Another way that tabloids are getting around this ban, is by having women write the articles that include these photos. On page twelve of the same newspaper I had picked up that morning, there was a double-page spread of nine female celebrities in bikinis – including a nude photo of the woman who wrote the article herself.

The angle of the piece was celebrating the bodies of the over 50’s, while also attempting to take down the ‘polyfilla-ed twenty-something wannabes’ at the same time.

A double-page spread written by female writer in The Sun that pits women against each other.
[Image description: A double-page spread written by a female writer in The Sun that pits women against each other.] The Sun

At first glance, a piece like this written by a woman to celebrate women’s bodies might seem like a form of female empowerment – a clever way for women to turn this degrading tradition on its head in the fight for gender equality, and release suggestive photos on their own terms as an attempt to control their own narrative. But by posting these photos in a tabloid that for over four decades has used female bodies to sell stories, a spread like this is just another way for men to continue to sensationalize and objectify the female form, marketing it instead as a new form of feminism.

Don’t even get me started on the fact that the piece was celebrating the bodies of women over 50 – something that should be done – by tearing down the younger generation of women below them – something that definitely shouldn’t. If your brand of feminism focuses on bringing other women down, then I’m sorry, but it isn’t really feminism at all.

On a similar note, in all nine photos on this page, the women pictured had what many would consider an ideal body type; likewise, there were only two women of color on the whole double-page spread. Again, if your view of feminism doesn’t include women of all ethnicities, women of all shapes and sizes, and trans women, then you can never truly say that you’re fighting for the rights of all women.  

I am of course not saying that women who share suggestive photos of themselves aren’t real feminists – I understand how empowering this way of creating your own narrative is, and its a great way to encourage female body positivity – but I’ve seen first hand the people who buy these papers, and I’m certain that the first thing they think of when they see these photos isn’t female empowerment or the country’s fight for gender equality.

In a post Me Too era, British tabloids cultivate a misogynistic culture, letting it grow and fester while the rest of the country works hard to scrub it clean; these newspapers provide some of the last remaining drabs of blatant female objectification in print.

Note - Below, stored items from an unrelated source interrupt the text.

(** * finlib: double-entry accounting core

    A shallow embedding of the transaction engine
    ([pkg/transaction]), the in-memory versioned store
    ([pkg/storage/memory]), the balance calculator and the report
    generator ([pkg/reporting]), the statement generator
    ([pkg/reporting/statements]), money arithmetic ([pkg/money]) and the
    validation engine ([pkg/validation]), followed by the properties
    established about them. *)

From Stdlib Require Import ZArith QArith Qpower Qabs Lia Lqa String List DecimalString.
From stdpp Require Import base option list gmap strings.

Local Open Scope string_scope.
Local Open Scope Z_scope.

(** ** shopspring/decimal

    [decimal.Decimal] is the external arbitrary-precision decimal the
    library computes with: a big integer [value] and a power-of-ten
    exponent [exp], denoting [value * 10 ^ exp].  Only the operations the
    accounting code calls are embedded; the exponent, an [int32] in the
    library, is an unbounded integer here. *)
Module decimal.

Record Decimal := mkDecimal { value : Z; exp : Z }.

(** The Go zero value [Decimal{}] (nil [value], read as 0, exponent 0). *)
Definition zeroValue : Decimal := mkDecimal 0 0.

(** [decimal.Zero = New(0, 1)]. *)
Definition Zero : Decimal := mkDecimal 0 1.

(** [decimal.NewFromInt]. *)
Definition NewFromInt (n : Z) : Decimal := mkDecimal n 0.

(** [rescale]: the coefficient of [d] once its exponent is lowered to
    [e]; callers only ever lower it (to the smaller exponent of a pair). *)
Definition rescale (d : Decimal) (e : Z) : Z := value d * 10 ^ (exp d - e).

Definition Add (d d2 : Decimal) : Decimal :=
  let e := Z.min (exp d) (exp d2) in
  mkDecimal (rescale d e + rescale d2 e) e.

Definition Sub (d d2 : Decimal) : Decimal :=
  let e := Z.min (exp d) (exp d2) in
  mkDecimal (rescale d e - rescale d2 e) e.

(** [Cmp]: comparison of the coefficients at the common exponent. *)
Definition Cmp (d d2 : Decimal) : comparison :=
  let e := Z.min (exp d) (exp d2) in
  Z.compare (rescale d e) (rescale d2 e).

Definition Equal (d d2 : Decimal) : bool :=
  match Cmp d d2 with Eq => true | _ => false end.

Definition Sign (d : Decimal) : Z := Z.sgn (value d).
Definition IsZero (d : Decimal) : bool := Z.eqb (Sign d) 0.
Definition IsNegative (d : Decimal) : bool := Z.eqb (Sign d) (-1).
Definition IsPositive (d : Decimal) : bool := Z.eqb (Sign d) 1.

(** [Mul]: coefficients multiply, exponents add. *)
Definition Mul (d d2 : Decimal) : Decimal :=
  mkDecimal (value d * value d2) (exp d + exp d2).

(** [Abs]: a decimal that is not negative is returned as it is. *)
Definition Abs (d : Decimal) : Decimal :=
  if negb (IsNegative d) then d else mkDecimal (Z.abs (value d)) (exp d).

(** The rational number a decimal denotes. *)
Definition dval (d : Decimal) : Q := (inject_Z (value d) * (10 # 1) ^ exp d)%Q.

End decimal.

(** ** Shared conventions

    [time.Time] is a count of nanoseconds; [time.Now()] is read from a
    clock oracle, [clk k] being the answer to the [k]-th call an operation
    makes.  [%d] formatting is decimal. *)
Definition Time := Z.
Definition Clock := nat -> Time.
Definition tick (clk : Clock) : Clock := fun k => clk (S k).

Definition itoa (n : Z) : string := NilZero.string_of_int (Z.to_int n).

(** A call either returns or panics (index out of range). *)
Inductive outcome (A : Type) :=
| Returned (a : A)
| Panicked (msg : string).
Arguments Returned {A} a.
Arguments Panicked {A} msg.

(** ** pkg/money *)
Module money.

Record Money := mkMoney { Amount : decimal.Decimal; Currency : string }.

(** The Go zero value [Money{}]. *)
Definition zeroValue : Money := mkMoney decimal.zeroValue "".

Definition IsZero (m : Money) : bool := decimal.IsZero (Amount m).
Definition IsNegative (m : Money) : bool := decimal.IsNegative (Amount m).
Definition IsPositive (m : Money) : bool := decimal.IsPositive (Amount m).

End money.

(** ** pkg/account *)
Module account.

Inductive AccountType := Asset | Liability | Equity | Revenue | Expense.

Inductive AccountStatus := Active | Inactive | Closed | Frozen.

(** [MetaData] is never read by the embedded code and is left out; the
    field [Type] is spelled [Type_]. *)
Record Account := mkAccount {
  ID : string;
  Code : string;
  Name : string;
  Type_ : AccountType;
  Status : AccountStatus;
  ParentID : option string;
  Created : Time;
  LastModified : Time;
  Balance : option money.Money
}.

End account.

(** ** pkg/transaction/transaction.go

    The string-typed enumerations ([TransactionType],
    [TransactionStatus]) are inductive types whose constructors are the
    declared constants.  [EntryType] is a string type that nothing
    validates, and the code tells its values apart in two ways ([==
    Debit] with an [else], and a [switch] without default): besides the
    two declared constants it has [Other s], standing for a string [s]
    that is neither of them. *)
Module transaction.
Import money.

Inductive EntryType := Debit | Credit | Other (name : string).

(** [EntryType(s)], the conversion of a string. *)
Definition entryType (s : string) : EntryType :=
  if String.eqb s "DEBIT" then Debit
  else if String.eqb s "CREDIT" then Credit
  else Other s.

Definition Reverse (e : EntryType) : EntryType :=
  match e with
  | Debit => Credit
  | _ => Debit
  end.

Inductive TransactionType := Journal | Transfer | Reversal.

Inductive TransactionStatus := Draft | Pending | Posted | Voided.

#[global] Instance EntryType_eq_dec : EqDecision EntryType.
Proof. solve_decision. Defined.

#[global] Instance TransactionStatus_eq_dec : EqDecision TransactionStatus.
Proof. solve_decision. Defined.

Record Entry := mkEntry {
  Entry_AccountID : string;
  Entry_Amount : Money;
  Entry_Type : EntryType;
  Entry_Description : string
}.

Record Transaction := mkTransaction {
  ID : string;
  Type_ : TransactionType;
  Status : TransactionStatus;
  Date : Time;
  Description : string;
  Entries : list Entry;
  CreatedBy : string;
  Created : Time;
  LastModified : Time;
  PostedAt : option Time;
  VoidedAt : option Time;
  VoidReason : string;
  ReversedAt : option Time;
  ReversalID : string;
  ReversedFrom : string
}.

(** [Details] is a [map[string]interface{}]; the only values ever stored
    in it are the two running totals. *)
Record ValidationError := mkValidationError {
  Code : string;
  Message : string;
  Field : string;
  Details : list (string * Money)
}.

Record ValidationResult := mkValidationResult {
  Valid : bool;
  Errors : list ValidationError;
  Warnings : list ValidationError
}.

Record TransactionSummary := mkTransactionSummary {
  TotalDebits : Money;
  TotalCredits : Money;
  NetAmount : Money;
  EntryCount : nat;
  AffectedAccounts : list string
}.

(** The sum of the amounts of the entries on [side], as a rational. *)
Definition sideTotal (side : EntryType) (entries : list Entry) : Q :=
  fold_right Qplus 0%Q
    (map (fun e => decimal.dval (Amount (Entry_Amount e)))
       (filter (fun e => Entry_Type e = side) entries)).

(** The sum of the amounts of the entries that are not debits: the
    credits and the entries of any other type. *)
Definition nonDebitTotal (entries : list Entry) : Q :=
  fold_right Qplus 0%Q
    (map (fun e => decimal.dval (Amount (Entry_Amount e)))
       (filter (fun e => Entry_Type e <> Debit) entries)).

(** An entry whose side is one of the two declared constants. *)
Definition sided (e : Entry) : Prop :=
  Entry_Type e = Debit \/ Entry_Type e = Credit.

End transaction.

(** ** Error values

    The [error] values the embedded code builds: plain messages
    ([fmt.Errorf] without verbs), wrapped errors ([msg: %w]), the
    validation failure that prints the error list ([msg: %v]) and the
    store's typed lock error. *)
Inductive error :=
| errorString (msg : string)
| wrapError (msg : string) (err : error)
| validationFailed (msg : string) (errs : list transaction.ValidationError)
| OptimisticLockError (EntityType EntityID : string)
    (CurrentVersion ExpectedVersion : Z).

Inductive result (A : Type) :=
| Ok (a : A)
| Err (e : error).
Arguments Ok {A} a.
Arguments Err {A} e.

(** ** pkg/money: operations on [Money] *)
Module money_ops.
Import money.

Definition ErrMismatchedCurrencies : error := errorString "mismatched currencies".
Definition ErrInvalidAmount : error := errorString "invalid amount".
Definition ErrDivisionByZero : error := errorString "division by zero".

Definition Add (m other : Money) : result Money :=
  if negb (String.eqb (Currency m) (Currency other))
  then Err ErrMismatchedCurrencies
  else Ok (mkMoney (decimal.Add (Amount m) (Amount other)) (Currency m)).

Definition Subtract (m other : Money) : result Money :=
  if negb (String.eqb (Currency m) (Currency other))
  then Err ErrMismatchedCurrencies
  else Ok (mkMoney (decimal.Sub (Amount m) (Amount other)) (Currency m)).

Definition Multiply (m : Money) (factor : decimal.Decimal) : Money :=
  mkMoney (decimal.Mul (Amount m) factor) (Currency m).

Definition Abs (m : Money) : Money :=
  mkMoney (decimal.Abs (Amount m)) (Currency m).

Definition Equal (m other : Money) : bool :=
  String.eqb (Currency m) (Currency other) &&
  decimal.Equal (Amount m) (Amount other).

End money_ops.

(** ** pkg/transaction/processor.go *)
Module processor.
Import money transaction.

Definition ErrCodeInvalidStatus := "INVALID_STATUS".
Definition ErrCodeUnbalanced := "UNBALANCED_TRANSACTION".
Definition ErrCodeInsufficientEntries := "INSUFFICIENT_ENTRIES".
Definition ErrCodeMixedCurrencies := "MIXED_CURRENCIES".
Definition ErrCodeInvalidAmount := "INVALID_AMOUNT".
Definition ErrCodeDuplicateAccount := "DUPLICATE_ACCOUNT".
Lemma failed_commit_leaves_the_asset_witness :
  bucket (snd (RoastServer.commit Demo.insert_fails
                 (Demo.roast_request Examples.site) Examples.site None
                 "RIFFWEBP" Demo.empty_world))
  = ("public/6f1c2a9e-5b7d-4c3a-9e2f-0a1b2c3d4e5f.webp", "RIFFWEBP")
      :: bucket Demo.empty_world /\
  roasts (snd (RoastServer.commit Demo.insert_fails
                 (Demo.roast_request Examples.site) Examples.site None
                 "RIFFWEBP" Demo.empty_world))
  = roasts Demo.empty_world.
Proof.
  pose proof (failed_commit_leaves_the_asset Demo.insert_fails
                (Demo.roast_request Examples.site) Examples.site None "RIFFWEBP"
                Demo.empty_world
                "public/6f1c2a9e-5b7d-4c3a-9e2f-0a1b2c3d4e5f.webp"
                Demo.insert_failure eq_refl eq_refl) as (H1 & H2 & _).
  exact (conj H1 H2).
Defined.

Lemma committed_record_matches_asset_witness :
  exists row p,
    roasts (snd (RoastServer.commit Demo.all_succeed
                   (Demo.roast_request Examples.site) Examples.site None
                   "RIFFWEBP" Demo.empty_world))
    = row :: roasts Demo.empty_world /\
    bucket (snd (RoastServer.commit Demo.all_succeed
                   (Demo.roast_request Examples.site) Examples.site None
                   "RIFFWEBP" Demo.empty_world))
    = (p, "RIFFWEBP") :: bucket Demo.empty_world /\
    storage_upload Demo.all_succeed ("public/" +:+ id row +:+ ".webp") "RIFFWEBP"
    = Return (UploadData p) /\
    screenshot_url row = getPublicUrl Demo.all_succeed p /\
    url row = Examples.site /\
    created_at row = time (Demo.roast_request Examples.site) /\
    visitor_id row = (if truthy None then default JNull None else JNull) /\
    insert_error Demo.all_succeed row = None /\
    res_status_json 200 (RoastServer.row_json Demo.empty_critique_row)
    = res_status_json 200 (RoastServer.row_json row).
Proof.
  apply (committed_record_matches_asset Demo.all_succeed
           (Demo.roast_request Examples.site) Examples.site None "RIFFWEBP"
           Demo.empty_world
           (res_status_json 200 (RoastServer.row_json Demo.empty_critique_row))).
  reflexivity.
Defined.

Lemma committed_roast_is_found_by_id_witness :
  fst (RoastServer.GET_roasts_id Demo.all_succeed (randomUUID Demo.all_succeed)
         (snd (RoastServer.commit Demo.all_succeed
                 (Demo.roast_request Examples.site) Examples.site None
                 "RIFFWEBP" Demo.empty_world)))
  = Return (res_status_json 200 (RoastServer.row_json Demo.empty_critique_row)).
Proof.
  apply (committed_roast_is_found_by_id Demo.all_succeed
           (Demo.roast_request Examples.site) Examples.site None "RIFFWEBP"
           Demo.empty_world).
  - reflexivity.
  - reflexivity.
  - reflexivity.
  - intros r Hr. exfalso. exact (proj1 (elem_of_nil r) Hr).
Defined.

Lemma committed_roast_is_listed_for_its_visitor_witness :
  exists data row,
    fst (RoastServer.GET_roasts_mine Demo.all_succeed Demo.visitor
           (snd (RoastServer.commit Demo.all_succeed
                   (Demo.roast_request Examples.site) Examples.site
                   (Some (JStr Demo.visitor)) "RIFFWEBP" Demo.empty_world)))
    = Return (res_status_json 200 (JArr (map RoastServer.row_json data))) /\
    row ∈ data /\
    fst (RoastServer.commit Demo.all_succeed
           (Demo.roast_request Examples.site) Examples.site
           (Some (JStr Demo.visitor)) "RIFFWEBP" Demo.empty_world)
    = Return (res_status_json 200 (RoastServer.row_json row)).
Proof.
  destruct (committed_roast_is_listed_for_its_visitor Demo.all_succeed
              (Demo.roast_request Examples.site) Examples.site Demo.visitor
              "RIFFWEBP" Demo.empty_world _
              ltac:(discriminate) eq_refl eq_refl eq_refl)
    as (data & row & H1 & H2 & H3).
  exists data, row. split; [exact H1 | split; [exact H2 |]].
  rewrite <- H3. reflexivity.
Defined.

It doesn’t come as a surprise then, that in a 2012 YouGov survey about the attitudes toward Page 3 girls, 48% of men overall were in favor of keeping the sexist feature – in comparison to just 17% of women.

By British tabloids continuing to print suggestive photos like these, the female body will never be seen as anything but a commodity used to sell stories. It doesn’t matter how hard we fight for gender equality in the UK, if the tradition of page three girls continues to exist in some way, shape, or form, this goal will forever remain out of reach.